## ENTRIES SHOWN

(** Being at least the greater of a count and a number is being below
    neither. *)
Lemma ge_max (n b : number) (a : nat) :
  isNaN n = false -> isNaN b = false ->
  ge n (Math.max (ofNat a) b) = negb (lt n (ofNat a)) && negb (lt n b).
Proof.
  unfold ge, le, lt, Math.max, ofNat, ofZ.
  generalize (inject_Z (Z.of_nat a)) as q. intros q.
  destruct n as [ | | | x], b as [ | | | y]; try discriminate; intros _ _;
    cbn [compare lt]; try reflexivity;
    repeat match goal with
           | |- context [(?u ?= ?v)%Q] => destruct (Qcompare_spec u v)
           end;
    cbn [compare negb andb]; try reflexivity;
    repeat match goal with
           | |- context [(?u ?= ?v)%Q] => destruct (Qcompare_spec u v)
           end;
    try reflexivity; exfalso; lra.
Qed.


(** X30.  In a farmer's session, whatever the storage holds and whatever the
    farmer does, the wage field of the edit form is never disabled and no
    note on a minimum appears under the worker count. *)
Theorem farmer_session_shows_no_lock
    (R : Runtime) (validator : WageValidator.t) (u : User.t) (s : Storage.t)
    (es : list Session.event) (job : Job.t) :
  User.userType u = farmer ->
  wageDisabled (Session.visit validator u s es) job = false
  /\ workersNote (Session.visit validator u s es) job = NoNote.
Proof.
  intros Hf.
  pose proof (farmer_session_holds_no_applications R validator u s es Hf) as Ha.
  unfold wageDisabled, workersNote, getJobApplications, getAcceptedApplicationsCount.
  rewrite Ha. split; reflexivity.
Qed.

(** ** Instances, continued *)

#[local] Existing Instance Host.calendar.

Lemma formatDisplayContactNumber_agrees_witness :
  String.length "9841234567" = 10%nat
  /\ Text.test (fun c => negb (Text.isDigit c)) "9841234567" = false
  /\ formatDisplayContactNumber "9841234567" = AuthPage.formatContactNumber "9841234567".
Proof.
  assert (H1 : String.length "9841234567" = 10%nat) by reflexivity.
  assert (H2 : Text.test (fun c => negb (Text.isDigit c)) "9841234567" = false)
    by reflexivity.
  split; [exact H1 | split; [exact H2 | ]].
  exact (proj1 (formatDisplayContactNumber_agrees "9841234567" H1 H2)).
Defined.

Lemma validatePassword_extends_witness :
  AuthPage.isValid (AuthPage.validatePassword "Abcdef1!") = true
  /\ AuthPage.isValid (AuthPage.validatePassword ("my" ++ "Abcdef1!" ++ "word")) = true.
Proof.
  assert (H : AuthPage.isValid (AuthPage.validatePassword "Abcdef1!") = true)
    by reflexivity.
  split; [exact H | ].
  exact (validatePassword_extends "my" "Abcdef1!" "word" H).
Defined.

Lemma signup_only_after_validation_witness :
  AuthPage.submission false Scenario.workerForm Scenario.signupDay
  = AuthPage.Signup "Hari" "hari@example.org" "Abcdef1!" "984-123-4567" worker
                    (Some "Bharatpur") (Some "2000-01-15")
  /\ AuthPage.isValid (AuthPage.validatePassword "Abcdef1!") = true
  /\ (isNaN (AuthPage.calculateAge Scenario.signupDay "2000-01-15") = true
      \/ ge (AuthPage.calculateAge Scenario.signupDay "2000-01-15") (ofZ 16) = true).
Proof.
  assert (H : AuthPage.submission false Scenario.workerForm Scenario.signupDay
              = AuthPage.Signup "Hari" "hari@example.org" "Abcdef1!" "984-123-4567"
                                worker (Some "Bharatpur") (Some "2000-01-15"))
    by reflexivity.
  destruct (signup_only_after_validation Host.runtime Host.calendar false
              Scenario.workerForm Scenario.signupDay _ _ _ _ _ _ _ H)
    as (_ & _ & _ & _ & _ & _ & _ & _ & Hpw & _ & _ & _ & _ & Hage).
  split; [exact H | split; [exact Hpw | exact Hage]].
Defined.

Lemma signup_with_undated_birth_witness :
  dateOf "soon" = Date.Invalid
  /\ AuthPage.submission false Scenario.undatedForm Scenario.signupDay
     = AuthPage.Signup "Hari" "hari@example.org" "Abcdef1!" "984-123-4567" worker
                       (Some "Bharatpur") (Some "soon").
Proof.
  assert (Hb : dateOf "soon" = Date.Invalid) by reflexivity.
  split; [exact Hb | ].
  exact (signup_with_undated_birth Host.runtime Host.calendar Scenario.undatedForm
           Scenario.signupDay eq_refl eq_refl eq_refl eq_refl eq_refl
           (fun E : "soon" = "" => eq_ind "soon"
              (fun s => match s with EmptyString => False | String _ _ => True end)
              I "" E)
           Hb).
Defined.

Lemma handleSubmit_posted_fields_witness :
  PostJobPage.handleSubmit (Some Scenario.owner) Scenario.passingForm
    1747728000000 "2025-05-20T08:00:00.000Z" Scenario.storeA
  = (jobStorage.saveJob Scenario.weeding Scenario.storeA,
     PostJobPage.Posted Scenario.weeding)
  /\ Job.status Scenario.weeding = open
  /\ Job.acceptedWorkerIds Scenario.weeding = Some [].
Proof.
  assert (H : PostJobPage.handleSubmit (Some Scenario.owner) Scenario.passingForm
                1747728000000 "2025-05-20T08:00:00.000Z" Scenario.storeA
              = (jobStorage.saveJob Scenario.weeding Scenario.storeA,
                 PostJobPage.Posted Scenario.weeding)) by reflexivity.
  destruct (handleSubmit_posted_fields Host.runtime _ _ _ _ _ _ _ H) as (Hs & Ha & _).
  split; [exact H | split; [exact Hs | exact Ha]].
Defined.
==
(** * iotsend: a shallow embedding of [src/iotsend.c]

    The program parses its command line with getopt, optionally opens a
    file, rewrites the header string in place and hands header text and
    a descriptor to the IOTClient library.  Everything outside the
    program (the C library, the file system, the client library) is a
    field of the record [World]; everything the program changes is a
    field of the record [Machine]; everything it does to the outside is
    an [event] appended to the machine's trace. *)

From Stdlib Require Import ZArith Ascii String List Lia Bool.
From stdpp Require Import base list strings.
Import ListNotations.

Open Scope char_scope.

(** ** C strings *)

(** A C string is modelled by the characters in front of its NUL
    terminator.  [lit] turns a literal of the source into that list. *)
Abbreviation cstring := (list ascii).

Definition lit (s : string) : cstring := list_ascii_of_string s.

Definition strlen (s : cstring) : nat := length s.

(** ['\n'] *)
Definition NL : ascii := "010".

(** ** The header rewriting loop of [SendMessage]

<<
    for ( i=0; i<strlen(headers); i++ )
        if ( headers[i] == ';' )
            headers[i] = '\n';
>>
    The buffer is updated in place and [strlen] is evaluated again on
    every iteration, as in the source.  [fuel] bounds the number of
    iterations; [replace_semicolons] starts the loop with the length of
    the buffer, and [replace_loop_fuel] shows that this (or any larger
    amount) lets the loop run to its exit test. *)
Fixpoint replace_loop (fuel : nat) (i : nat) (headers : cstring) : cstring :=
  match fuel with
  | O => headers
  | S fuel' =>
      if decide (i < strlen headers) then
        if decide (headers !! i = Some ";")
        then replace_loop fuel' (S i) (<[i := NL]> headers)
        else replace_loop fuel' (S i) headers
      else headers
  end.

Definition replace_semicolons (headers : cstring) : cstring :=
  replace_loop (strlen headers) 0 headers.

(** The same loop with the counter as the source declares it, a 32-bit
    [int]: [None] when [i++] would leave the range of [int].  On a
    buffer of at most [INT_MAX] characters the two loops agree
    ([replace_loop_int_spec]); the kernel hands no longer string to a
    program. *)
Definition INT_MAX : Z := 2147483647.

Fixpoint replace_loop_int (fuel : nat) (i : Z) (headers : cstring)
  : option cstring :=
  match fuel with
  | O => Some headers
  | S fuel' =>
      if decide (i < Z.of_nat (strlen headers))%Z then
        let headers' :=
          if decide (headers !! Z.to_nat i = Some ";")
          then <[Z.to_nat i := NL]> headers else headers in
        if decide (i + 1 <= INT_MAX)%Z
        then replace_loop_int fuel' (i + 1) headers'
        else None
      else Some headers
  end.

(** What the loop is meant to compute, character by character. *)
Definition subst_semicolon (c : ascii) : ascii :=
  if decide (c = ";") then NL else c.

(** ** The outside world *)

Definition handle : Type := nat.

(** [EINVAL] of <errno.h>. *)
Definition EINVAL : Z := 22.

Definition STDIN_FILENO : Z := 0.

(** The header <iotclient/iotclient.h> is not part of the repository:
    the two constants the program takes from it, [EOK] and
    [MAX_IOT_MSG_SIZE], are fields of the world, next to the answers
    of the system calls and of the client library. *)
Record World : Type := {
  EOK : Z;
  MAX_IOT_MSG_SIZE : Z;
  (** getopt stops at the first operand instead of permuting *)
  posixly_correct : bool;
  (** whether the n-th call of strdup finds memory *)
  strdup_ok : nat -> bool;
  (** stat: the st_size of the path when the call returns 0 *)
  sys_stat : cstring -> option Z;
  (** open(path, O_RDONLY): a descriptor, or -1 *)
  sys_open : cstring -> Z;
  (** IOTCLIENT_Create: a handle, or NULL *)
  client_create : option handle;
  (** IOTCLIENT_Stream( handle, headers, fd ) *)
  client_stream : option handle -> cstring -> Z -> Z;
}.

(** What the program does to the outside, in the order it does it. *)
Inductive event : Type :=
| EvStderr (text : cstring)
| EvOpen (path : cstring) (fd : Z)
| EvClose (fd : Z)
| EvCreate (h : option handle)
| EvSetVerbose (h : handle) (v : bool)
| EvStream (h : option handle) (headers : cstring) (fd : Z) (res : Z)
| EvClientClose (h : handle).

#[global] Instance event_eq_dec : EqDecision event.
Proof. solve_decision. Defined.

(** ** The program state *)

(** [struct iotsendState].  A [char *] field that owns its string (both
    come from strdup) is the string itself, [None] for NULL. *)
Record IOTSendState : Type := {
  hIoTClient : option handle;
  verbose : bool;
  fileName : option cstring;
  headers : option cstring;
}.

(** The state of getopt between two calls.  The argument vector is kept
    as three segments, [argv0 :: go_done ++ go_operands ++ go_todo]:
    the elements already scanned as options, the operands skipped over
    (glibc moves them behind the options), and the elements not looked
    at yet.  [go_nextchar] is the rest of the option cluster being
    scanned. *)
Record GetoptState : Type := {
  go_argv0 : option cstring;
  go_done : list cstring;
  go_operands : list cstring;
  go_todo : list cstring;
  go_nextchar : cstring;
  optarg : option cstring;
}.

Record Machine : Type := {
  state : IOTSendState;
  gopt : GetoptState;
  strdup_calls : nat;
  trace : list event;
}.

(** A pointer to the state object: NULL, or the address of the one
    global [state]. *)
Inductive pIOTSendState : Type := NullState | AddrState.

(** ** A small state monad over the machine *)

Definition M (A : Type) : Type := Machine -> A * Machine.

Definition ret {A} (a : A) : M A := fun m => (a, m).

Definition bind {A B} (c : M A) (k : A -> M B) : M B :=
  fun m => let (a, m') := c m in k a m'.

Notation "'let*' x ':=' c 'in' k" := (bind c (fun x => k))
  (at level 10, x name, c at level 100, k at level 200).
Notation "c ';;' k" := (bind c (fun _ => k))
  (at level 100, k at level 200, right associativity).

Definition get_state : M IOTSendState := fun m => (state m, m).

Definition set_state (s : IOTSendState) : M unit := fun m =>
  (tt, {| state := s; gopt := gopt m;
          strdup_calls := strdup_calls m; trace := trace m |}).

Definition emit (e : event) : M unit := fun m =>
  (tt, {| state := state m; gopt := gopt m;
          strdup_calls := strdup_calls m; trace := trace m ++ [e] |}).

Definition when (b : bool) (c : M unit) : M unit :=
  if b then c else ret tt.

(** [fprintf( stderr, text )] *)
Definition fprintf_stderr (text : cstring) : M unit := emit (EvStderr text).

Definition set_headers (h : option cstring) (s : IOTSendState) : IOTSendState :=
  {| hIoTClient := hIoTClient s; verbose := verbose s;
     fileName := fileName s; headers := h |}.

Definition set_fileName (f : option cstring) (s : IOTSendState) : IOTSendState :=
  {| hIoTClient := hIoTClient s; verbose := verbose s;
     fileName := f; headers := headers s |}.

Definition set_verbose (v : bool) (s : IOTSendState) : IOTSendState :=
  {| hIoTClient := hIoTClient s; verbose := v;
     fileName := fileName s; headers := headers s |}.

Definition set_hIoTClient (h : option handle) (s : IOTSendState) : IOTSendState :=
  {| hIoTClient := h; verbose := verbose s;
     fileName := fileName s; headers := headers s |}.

## WORK TO COMPLETE
Using the records given above, list every line that includes the word "destruct".

## YOUR RESPONSE
  destruct n as [ | | | x], b as [ | | | y]; try discriminate; intros _ _;
           | |- context [(?u ?= ?v)%Q] => destruct (Qcompare_spec u v)
           | |- context [(?u ?= ?v)%Q] => destruct (Qcompare_spec u v)
  destruct (signup_only_after_validation Host.runtime Host.calendar false
  destruct (handleSubmit_posted_fields Host.runtime _ _ _ _ _ _ _ H) as (Hs & Ha & _).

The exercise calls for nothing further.